Although the specific embodiment described above is for the use of a porous glass strip to create the connecting means on the surface of the capillary tube or channel, it should be understood that the connecting means may be created from other material. For example, a laser beam may be used
to create small connecting pores below sample injection reservoir 60 of Figures 2A and 3 to substitute for the porous glass strip. These pores provide the necessary electrical connection for the injection current to pass through. The size of the pores should be large enough for electrical current to pass through without allowing a free flow of buffer, such that an electroosmotic effect causes a net flow of buffer into the separation channel via the sample channels. Besides holes, other connecting pores such as fractures or agar strips of ionic buffer may also be provided to create the necessary electroosmotic effects. The ratio between the flows of the sample solutions and the running buffer will depend on the dimensions of the separation channels and the sample channels, the size of the connecting pores, and the viscosity of the running buffer and the sample solutions, and may be determined by experimentation by one or ordinary skill in the art based on teachings disclosed herein.

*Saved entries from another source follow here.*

(** ** Address spaces *)

Record address_space := AddressSpace {
  as_root : list entry; as_min_dirty : Z; as_max_dirty : Z; as_pins : Z }.

Definition as_identity_mapping (frames : Z) : option (address_space * Z) :=
  let e := Env DIRTY_EMPTY_MIN DIRTY_EMPTY_MAX frames in
  '(root, e) ← pt_alloc e;
  '(_, e) ← pt_alloc e;
  leaf_base ← leaf_flags_to_pte (Z.lor (Z.lor PAGE_R PAGE_W) PAGE_X);
  let pdpt := map (fun i => Word (Z.lor (Z.lor (u64 (Z.of_nat i * GIB)) leaf_base) PTE_PS)) (seq 0 512) in
  Some (AddressSpace (<[0%nat := Table pdpt]> root) DIRTY_EMPTY_MIN DIRTY_EMPTY_MAX 0, e_frames e).

Definition as_clone (src : address_space) (frames : Z) : option (address_space * Z) :=
  '(root, e) ← clone_table 4 (as_root src) (Env DIRTY_EMPTY_MIN DIRTY_EMPTY_MAX frames);
  Some (AddressSpace root DIRTY_EMPTY_MIN DIRTY_EMPTY_MAX 0, e_frames e).

Definition as_pin (s : address_space) : address_space :=
  AddressSpace (as_root s) (as_min_dirty s) (as_max_dirty s) (u64 (as_pins s + 1)).

Definition as_unpin (s : address_space) : option address_space :=
  if as_pins s =? 0 then None
  else Some (AddressSpace (as_root s) (as_min_dirty s) (as_max_dirty s) (u64 (as_pins s - 1))).

Definition as_has_pins (s : address_space) : bool := negb (as_pins s =? 0).

(** The frames after the tree is gone; [None] when it is still pinned. *)
Definition as_free (s : address_space) (frames : Z) : option Z :=
  if as_has_pins s then None
  else Some (e_frames (free_table 4 (as_root s) (Env (as_min_dirty s) (as_max_dirty s) frames))).

(** The flags and the presence of an address. *)
Definition as_getinfo (s : address_space) (addr : Z) : option (Z * bool) :=
  pte ← walk 4 (as_root s) addr;
  let present := has pte PTE_P in
  Some (if present then pte_to_flags pte else 0, present).

Definition as_table_count (s : address_space) : Z := count_tables 4 (as_root s).

(** The installation loop of [as_flag]: leaves as large as alignment allows. *)
Fixpoint flag_loop (fuel : nat) (root : list entry) (a stop leaf_base : Z) (e : env)
    : option (list entry * env) :=
  if negb (a <? stop) then Some (root, e)
  else
    match fuel with
    | O => None
    | S fuel =>
        let present := has leaf_base PTE_P in
        let remaining := stop - a in
        if (a mod GIB =? 0) && (GIB <=? remaining) then
          '(root, e) ← install_leaf root a 3 (if present then Z.lor (Z.lor a leaf_base) PTE_PS else 0) e;
          flag_loop fuel root (u64 (a + GIB)) stop leaf_base e
        else if (a mod (2 * MIB) =? 0) && (2 * MIB <=? remaining) then
          '(root, e) ← install_leaf root a 2 (if present then Z.lor (Z.lor a leaf_base) PTE_PS else 0) e;
          flag_loop fuel root (u64 (a + 2 * MIB)) stop leaf_base e
        else
          '(root, e) ← install_leaf root a 1 (if present then Z.lor a leaf_base else 0) e;
          flag_loop fuel root (u64 (a + PAGE_SIZE)) stop leaf_base e
    end.

Definition as_flag (s : address_space) (addr stop flags frames : Z) : option (address_space * Z) :=
  if negb ((addr mod PAGE_SIZE =? 0) && (stop mod PAGE_SIZE =? 0)) then None
  else if stop <? addr then None
  else if addr =? stop then Some (s, frames)
  else
    leaf_base ← leaf_flags_to_pte flags;
    '(root, e) ← flag_loop (Z.to_nat ((stop - addr) / PAGE_SIZE)) (as_root s) addr stop leaf_base
                   (Env (as_min_dirty s) (as_max_dirty s) frames);
    let e := mark_dirty e addr stop in
    let '(root, e) := try_merge_path root addr e in
    let '(root, e) := try_merge_path root (stop - PAGE_SIZE) e in
    Some (AddressSpace root (e_min e) (e_max e) (as_pins s), e_frames e).

(** The snapshot phase of [as_flush_multi]: the union of the dirty ranges, each
    cleared as it is read. *)
Definition snapshot_dirty (acc : Z * Z) (s : address_space) : address_space * (Z * Z) :=
  if as_min_dirty s <? as_max_dirty s then
    (AddressSpace (as_root s) DIRTY_EMPTY_MIN DIRTY_EMPTY_MAX (as_pins s),
     (if as_min_dirty s <? acc.1 then as_min_dirty s else acc.1,
      if acc.2 <? as_max_dirty s then as_max_dirty s else acc.2))
  else (s, acc).

Fixpoint flush_snapshot (ases : list address_space) (acc : Z * Z) : list address_space * (Z * Z) :=
  match ases with
  | [] => ([], acc)
  | s :: ases =>
      let '(s, acc) := snapshot_dirty acc s in
      let '(ases, acc) := flush_snapshot ases acc in
      (s :: ases, acc)
  end.

(** ** Specification vocabulary *)

(** The permission and memory-type bits of a leaf word. *)
Definition perm (w : Z) : Z := Z.ldiff w (Z.lor PTE_ADDR PTE_PS).

(** A word in the slot of level [l] that covers the addresses from [b]: absent,
    or a leaf of that level mapping [b] to itself. *)
Definition good_word (l : nat) (b w : Z) : Prop :=
  0 <= w < 2 ^ 64 /\
  (has w PTE_P = true -> Z.land w PTE_ADDR = b /\ (l <= 3)%nat /\ has w PTE_PS = (1 <? l)%nat).

(** A well-formed table at level [l] whose span starts at [b]. *)
Fixpoint wf (l : nat) (b : Z) (t : list entry) : Prop :=
  match l with
  | O => False
  | S l' =>
      length t = 512%nat /\
      forall i x, t !! i = Some x ->
        match x with
        | Word w => good_word l (b + Z.of_nat i * LEVEL_SIZE l) w
        | Table c => match l' with O => False | S _ => wf l' (b + Z.of_nat i * LEVEL_SIZE l) c end
        end
  end.

(** What an address is mapped to: its permissions, or nothing. *)
Definition view (l : nat) (t : list entry) (a : Z) : option Z :=
  match walk l t a with Some w => if has w PTE_P then Some (perm w) else None | None => None end.

(** The addresses a table at level [l] and base [b] covers. *)
Definition span (l : nat) (b a : Z) : Prop := b <= a < b + 512 * LEVEL_SIZE l.

(** [b] can be the base of a table at level [l]. *)
Definition base_ok (l : nat) (b : Z) : Prop :=
  (1 <= l <= 4)%nat /\ 0 <= b /\ b + 512 * LEVEL_SIZE l <= 2 ^ 48 /\ b mod (512 * LEVEL_SIZE l) = 0.

Definition dirty (e : env) (a : Z) : Prop := e_min e <= a < e_max e.

(** Entry-wise count of the frames below a table. *)
Definition frames_of (l : nat) (x : entry) : Z :=
  match x with Word _ => 0 | Table c => count_tables l c end.

Definition walk_entry (l : nat) (x : entry) (a : Z) : option Z :=
  match x with
  | Word w =>
      if negb (has w PTE_P) then Some 0
      else if (l =? 1)%nat || has w PTE_PS then Some w
      else None
  | Table c => match l with S ((S _) as l') => walk l' c a | _ => None end
  end.

(** The view of a walk's result. *)
Definition seen (w : option Z) : option Z :=
  match w with Some w => if has w PTE_P then Some (perm w) else None | None => None end.

(** The leaf word [leaf_pte] of [level] at [addr] gives the addresses it covers
    the view [p]. *)
Definition leaf_ok (level : nat) (addr leaf_pte : Z) (p : option Z) : Prop :=
  (leaf_pte = 0 /\ p = None) \/
  (good_word level addr leaf_pte /\ has leaf_pte PTE_P = true /\ p = Some (perm leaf_pte)).

(** From [(t, e)] to [(t', e')] the addresses in [[lo, hi)] get the view [p]; every
    other address keeps its view, and its very leaf word unless it is dirty; no
    frame is lost. *)
Record installed (l : nat) (b : Z) (t : list entry) (e : env) (lo hi : Z) (p : option Z)
    (t' : list entry) (e' : env) : Prop := {
  in_wf : wf l b t';
  in_view a : span l b a -> view l t' a = if decide (lo <= a < hi) then p else view l t a;
  in_walk a : span l b a -> ~ (lo <= a < hi) -> ~ dirty e' a -> walk l t' a = walk l t a;
  in_frames : e_frames e' + count_tables l t' = e_frames e + count_tables l t;
  in_dirty a : dirty e a -> dirty e' a }.

(** The number of leaves the loop of [as_flag] installs. *)
Fixpoint leaf_count (fuel : nat) (a stop : Z) : Z :=
  match fuel with
  | O => 0
  | S fuel =>
      if negb (a <? stop) then 0
      else if (a mod GIB =? 0) && (GIB <=? stop - a) then 1 + leaf_count fuel (a + GIB) stop
      else if (a mod (2 * MIB) =? 0) && (2 * MIB <=? stop - a) then 1 + leaf_count fuel (a + 2 * MIB) stop
      else 1 + leaf_count fuel (a + PAGE_SIZE) stop
  end.

(** The view [as_flag] gives the range: nothing for empty flags. *)
Definition flag_view (leaf_base : Z) : option Z :=
  if has leaf_base PTE_P then Some leaf_base else None.

Definition wf_as (s : address_space) : Prop := wf 4 0 (as_root s).

(** What an address of the space is mapped to. *)
Definition as_view (s : address_space) (a : Z) : option Z := view 4 (as_root s) a.

(** Flags [as_flag] accepts: empty, or at least [PAGE_R]. *)
Definition flags_ok (f : Z) : Prop := exists lb, leaf_flags_to_pte f = Some lb.

(** Entry-wise copies: what [clone_table] makes of a tree. *)
Fixpoint same (l : nat) (t t' : list entry) : Prop :=
  Forall2 (fun x y =>
    match x, y with
    | Word w, Word w' => w' = if has w PTE_P then w else 0
    | Table c, Table c' => match l with S ((S _) as l') => same l' c c' | _ => c = c' end
    | _, _ => False
    end) t t'.

(** ** Bits *)

Lemma has_bit x n : 0 <= n -> has x (2 ^ n) = Z.testbit x n.
Proof.
  intros Hn. unfold has, nz.
  assert (Z.land x (2 ^ n) = if Z.testbit x n then 2 ^ n else 0) as ->.
  { apply Z.bits_inj'. intros i Hi. rewrite Z.land_spec, Z.pow2_bits_eqb by done.
    destruct (Z.eqb_spec n i) as [->|].
    - destruct (Z.testbit x i); [by rewrite Z.pow2_bits_true|by rewrite Z.bits_0].
    - rewrite andb_false_r. destruct (Z.testbit x n); [by rewrite Z.pow2_bits_false by lia|by rewrite Z.bits_0]. }
  pose proof (pow2_pos n Hn). destruct (Z.testbit x n); [|done]. destruct (Z.eqb_spec (2 ^ n) 0); [lia|done].
Qed.

Lemma has_P w : has w PTE_P = Z.testbit w 0. Proof. by apply (has_bit w 0). Qed.
Lemma has_RW w : has w PTE_RW = Z.testbit w 1. Proof. by apply (has_bit w 1). Qed.
Lemma has_US w : has w PTE_US = Z.testbit w 2. Proof. by apply (has_bit w 2). Qed.
Lemma has_PWT w : has w PTE_PWT = Z.testbit w 3. Proof. by apply (has_bit w 3). Qed.
Lemma has_PCD w : has w PTE_PCD = Z.testbit w 4. Proof. by apply (has_bit w 4). Qed.
Lemma has_PS w : has w PTE_PS = Z.testbit w 7. Proof. by apply (has_bit w 7). Qed.
Lemma has_NX w : has w PTE_NX = Z.testbit w 63. Proof. by apply (has_bit w 63). Qed.

Lemma PTE_ADDR_bits i : 0 <= i -> Z.testbit PTE_ADDR i = (12 <=? i) && (i <? 52).
Proof.
  intros Hi. change PTE_ADDR with (Z.shiftl (Z.ones 40) 12).
  rewrite Z.shiftl_spec by done. destruct (Z.leb_spec 12 i); simpl.
  - destruct (Z.ltb_spec i 52); [rewrite Z.ones_spec_low|rewrite Z.ones_spec_high]; lia || done.
  - apply Z.testbit_neg_r. lia.
Qed.

Lemma PTE_PS_bits i : 0 <= i -> Z.testbit PTE_PS i = (i =? 7).
Proof. intros Hi. change PTE_PS with (2 ^ 7). rewrite Z.pow2_bits_eqb by lia. apply Z.eqb_sym. Qed.

Lemma ones_bits k i : 0 <= k -> 0 <= i -> Z.testbit (2 ^ k - 1) i = (i <? k).
Proof.
  intros Hk Hi. replace (2 ^ k - 1) with (Z.ones k) by (rewrite Z.ones_equiv; lia).
  destruct (Z.ltb_spec i k); [apply Z.ones_spec_low|apply Z.ones_spec_high]; lia.
Qed.

Lemma not64_bits m i : 0 <= i -> Z.testbit (not64 m) i = xorb (Z.testbit m i) (i <? 64).
Proof.
  intros Hi. unfold not64, UINT64_MAX. rewrite Z.lxor_spec. f_equal. by apply ones_bits.
Qed.

Lemma bits_below w i : 0 <= w < 2 ^ 64 -> 64 <= i -> Z.testbit w i = false.
Proof.
  intros Hw Hi. destruct (Z.eq_dec w 0) as [->|]; [apply Z.bits_0|].
  apply Z.bits_above_log2; [lia|]. apply Z.lt_le_trans with 64; [|lia]. apply Z.log2_lt_pow2; lia.
Qed.

Lemma land_not64 w m : 0 <= w < 2 ^ 64 -> Z.land w (not64 m) = Z.ldiff w m.
Proof.
  intros Hw. apply Z.bits_inj'. intros i Hi. rewrite Z.land_spec, Z.ldiff_spec, not64_bits by done.
  destruct (Z.ltb_spec i 64); [by rewrite xorb_true_r|]. by rewrite (bits_below w i).
Qed.

Lemma ldiff_ones a k : 0 <= k -> Z.ldiff a (2 ^ k - 1) = a / 2 ^ k * 2 ^ k.
Proof.
  intros Hk. replace (2 ^ k - 1) with (Z.ones k) by (rewrite Z.ones_equiv; lia).
  rewrite Z.ldiff_ones_r, Z.shiftl_mul_pow2, Z.shiftr_div_pow2; done || lia.
Qed.

(** An aligned address has bits in the address field only. *)
Lemma addr_bits a i : 0 <= a < 2 ^ 52 -> a mod 4096 = 0 -> 0 <= i -> i < 12 \/ 52 <= i -> Z.testbit a i = false.
Proof.
  intros Ha Hm Hi [Hl|Hh].
  - replace a with (Z.shiftl (a / 2 ^ 12) 12) by (rewrite Z.shiftl_mul_pow2 by lia; change (2 ^ 12) with 4096; pose proof (Z.div_mod a 4096 ltac:(lia)); lia).
    rewrite Z.shiftl_spec by done. apply Z.testbit_neg_r. lia.
  - destruct (Z.eq_dec a 0) as [->|]; [apply Z.bits_0|]. apply Z.bits_above_log2; [lia|].
    apply Z.lt_le_trans with 52; [|lia]. apply Z.log2_lt_pow2; lia.
Qed.

Lemma land_addr_id a : 0 <= a < 2 ^ 52 -> a mod 4096 = 0 -> Z.land a PTE_ADDR = a.
Proof.
  intros Ha Hm. apply Z.bits_inj'. intros i Hi. rewrite Z.land_spec, PTE_ADDR_bits by done.
  destruct (Z.leb_spec 12 i), (Z.ltb_spec i 52); simpl; rewrite ?andb_true_r, ?andb_false_r; try done;
    symmetry; apply addr_bits; done || lia.
Qed.

(** Bit-wise equality, case by case on the bit's place in the entry layout. *)
Ltac entry_bits i Hi :=
  apply Z.bits_inj'; intros i Hi;
  repeat (rewrite ?Z.lor_spec, ?Z.land_spec, ?Z.ldiff_spec, ?Z.bits_0;
          rewrite ?PTE_ADDR_bits, ?PTE_PS_bits by done).
(* ===== verification/Siphash.v ===== *)
(** * SipHash-2-4

    [vendor/siphash/siphash.c]: the keyed hash behind capability tokens (128-bit
    tags) and the futex bucket table (64-bit tags).  A byte buffer is a list of
    integers in [[0, 256)]; [siphash_core] returns the bytes it stores to [out].

    The theorems relate the code to the algorithm's definition: the buffer is cut
    into little-endian words, the last one carrying the length, and the words are
    folded through the round function; and the round function loses no information. *)

From S2P Require Import Prelude.

Definition C_ROUNDS : nat := 2.
Definition D_ROUNDS : nat := 4.

Definition rotl (x b : Z) : Z := Z.lor (u64 (Z.shiftl x b)) (Z.shiftr x (64 - b)).

(** [p[i]]. *)
Definition byte_at (p : list Z) (i : nat) : Z := nth i p 0.

Definition load64_le (p : list Z) : Z :=
  Z.lor (Z.lor (Z.lor (Z.lor (Z.lor (Z.lor (Z.lor
    (byte_at p 0) (Z.shiftl (byte_at p 1) 8)) (Z.shiftl (byte_at p 2) 16))
    (Z.shiftl (byte_at p 3) 24)) (Z.shiftl (byte_at p 4) 32)) (Z.shiftl (byte_at p 5) 40))
    (Z.shiftl (byte_at p 6) 48)) (Z.shiftl (byte_at p 7) 56).

Definition store64_le (v : Z) : list Z :=
  (fun i => u8 (Z.shiftr v (8 * Z.of_nat i))) <$> seq 0 8.

Record sip := Sip { v0 : Z; v1 : Z; v2 : Z; v3 : Z }.

Definition sipround (s : sip) : sip :=
  let '(Sip v0 v1 v2 v3) := s in
  let v0 := u64 (v0 + v1) in
  let v1 := rotl v1 13 in
  let v1 := Z.lxor v1 v0 in
  let v0 := rotl v0 32 in
  let v2 := u64 (v2 + v3) in
  let v3 := rotl v3 16 in
  let v3 := Z.lxor v3 v2 in
  let v0 := u64 (v0 + v3) in
  let v3 := rotl v3 21 in
  let v3 := Z.lxor v3 v0 in
  let v2 := u64 (v2 + v1) in
  let v1 := rotl v1 17 in
  let v1 := Z.lxor v1 v2 in
  let v2 := rotl v2 32 in
  Sip v0 v1 v2 v3.

Fixpoint rounds (n : nat) (s : sip) : sip :=
  match n with O => s | S n => rounds n (sipround s) end.

(** One iteration of the message loop. *)
Definition absorb (m : Z) (s : sip) : sip :=
  let s := Sip (v0 s) (v1 s) (v2 s) (Z.lxor (v3 s) m) in
  let s := rounds C_ROUNDS s in
  Sip (Z.lxor (v0 s) m) (v1 s) (v2 s) (v3 s).
(** [platform_mem_validate_device] decides the policy. *)
Lemma validate_device_iff pm base length flags kernel_flags delegatable :
  0 <= base -> 0 <= length -> 0 <= flags ->
  platform_mem_validate_device pm base length flags = Some (kernel_flags, delegatable) <->
  0 < length /\ base mod PAGE_SIZE = 0 /\ length mod PAGE_SIZE = 0 /\ base + length < 2 ^ 64 /\
  device_policy pm base (base + length) flags kernel_flags delegatable.
Proof.
  intros Hb Hl Hf. unfold platform_mem_validate_device.
  destruct (range_end base length) as [stop|] eqn:Er; cbn [mbind option_bind].
  2:{ split; [done|]. intros (H1 & H2 & H3 & H4 & _). exfalso.
      assert (range_end base length = Some (base + length)) by (by apply range_end_spec). congruence. }
  apply range_end_spec in Er as (H1 & H2 & H3 & -> & H4); [|done..].
  assert (Hlt : base < base + length) by lia. set (stop := base + length) in *.
  transitivity (device_policy pm base stop flags kernel_flags delegatable); [|tauto]. unfold device_policy.
  destruct (Z.eqb_spec (Z.ldiff flags 15) 0) as [E|E]; simpl negb; cbv iota; rewrite flags_below in E by done;
    [|simpl; split; [done|intros (? & _); lia]].
  destruct (has flags VM_DEVICE_READ), (has flags VM_DEVICE_WC); simpl; try (split; [done|by intros (_ & ? & ? & _)]).
  destruct (existsb (overlaps base stop) (g_protected pm)) eqn:Ep.
  { split; [done|]. intros (_ & _ & _ & Ha & _). apply existsb_overlaps in Ha. congruence. }
  apply existsb_overlaps in Ep.
  destruct (has flags VM_DEVICE_FIRMWARE).
  - destruct (has flags VM_DEVICE_WRITE); [split; [done|by intros (_ & _ & _ & _ & ? & _)]|].
    rewrite <-!efi_type_contains_spec. destruct (efi_type_contains pm EFI_ACPI_RECLAIM_MEMORY base stop),
      (efi_type_contains pm EFI_ACPI_MEMORY_NVS base stop); simpl;
      first [split; [intros [= <- <-]; by auto 10|by intros (_ & _ & _ & _ & _ & _ & -> & ->)]
            |split; [done|by intros (_ & _ & _ & _ & _ & [?|?] & _)]].
  - destruct (overlaps_usable pm base stop) eqn:Eu.
    { split; [done|]. intros (_ & _ & _ & _ & Ho & _). apply overlaps_usable_spec in Ho. congruence. }
    apply overlaps_usable_spec in Eu.
    destruct (ecam_scan (g_ecam pm) base stop) as [r|] eqn:Ee.
    + assert (Hn : ~ Forall (apart base stop) (g_ecam pm)) by (rewrite <-ecam_scan_none; congruence).
      transitivity (ecam_scan (g_ecam pm) base stop = Some (Some (kernel_flags, delegatable))).
      { rewrite Ee. split; congruence. }
      rewrite ecam_scan_some by done. split; [by intros (-> & -> & ?); auto 10|].
      intros (_ & _ & _ & _ & _ & -> & Hx). destruct delegatable; [by destruct Hx|done].
    + apply ecam_scan_none in Ee. pose proof (efi_type_contains_spec pm EFI_MEMORY_MAPPED_IO base stop) as Hm.
      destruct delegatable.
      * rewrite <-Hm. destruct (contained base stop q35), (contained base stop q35_high),
          (efi_type_contains pm EFI_MEMORY_MAPPED_IO base stop); simpl;
          (split; [intros [= <-]; by auto 15|intros (_ & _ & _ & _ & _ & -> & _ & Hx)]); naive_solver.
      * split; [by destruct (_ && _)|]. intros (_ & _ & _ & _ & _ & _ & before & r & after & Eq & _ & Hc).
        exfalso. rewrite Eq in Ee. apply Forall_app in Ee as [_ Ee].
        apply Forall_cons in Ee as [Ha _]. apply overlaps_apart in Ha.
        apply contained_overlaps in Hc; [congruence|done].
Qed.

(** ** Properties *)

(** C39: [platform_mem_validate_device] accepts a request exactly when the range is
    page aligned, non-empty and does not wrap, the flags are readable and known
    without write-combining, no protected range is touched, and either the request
    is a read-only firmware mapping inside ACPI memory, or it touches no usable
    memory and lies in the first ECAM window it touches, or it touches neither and
    lies in a device aperture; only the last kind may be delegated. *)
Theorem validate_device_policy pm base length flags kernel_flags delegatable :
  0 <= base -> 0 <= length -> 0 <= flags ->
  platform_mem_validate_device pm base length flags = Some (kernel_flags, delegatable) <->
  0 < length /\ base mod PAGE_SIZE = 0 /\ length mod PAGE_SIZE = 0 /\ base + length < 2 ^ 64 /\
  device_policy pm base (base + length) flags kernel_flags delegatable.
Proof. apply validate_device_iff. Qed.


Definition sample_platform : platform :=
  Platform (Some [EfiMemoryDescriptor 7 0 1024; EfiMemoryDescriptor 9 0x7e0000 16])
    [Range 0xFEC00000 0xFEC01000] [Range 0xB0000000 0xC0000000].

Lemma validate_device_policy_witness :
  platform_mem_validate_device sample_platform 0xC0000000 0x2000 3 = Some (DEVICE_KERNEL_FLAGS, true) /\
  device_policy sample_platform 0xC0000000 0xC0002000 3 DEVICE_KERNEL_FLAGS true.
Proof.
  split; [reflexivity|].
  apply (validate_device_policy sample_platform 0xC0000000 0x2000 3 DEVICE_KERNEL_FLAGS true); [lia..|reflexivity].
Defined.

Those skilled in the art will recognize that the foregoing description provides a design for microfabricated CAEC which in its most preferred embodiment need only three electrodes for sample injection and separation. In addition, the foregoing description of the specific embodiment of this invention have been presented for the purpose of illustration and description. They are not intended to be exhaustive or to limit the invention to the precise forms disclosed, as many modifications and variations are possible in light of the above teaching. It is intended that the scope of the invention be defined by the claims appended hereto and their equivalents.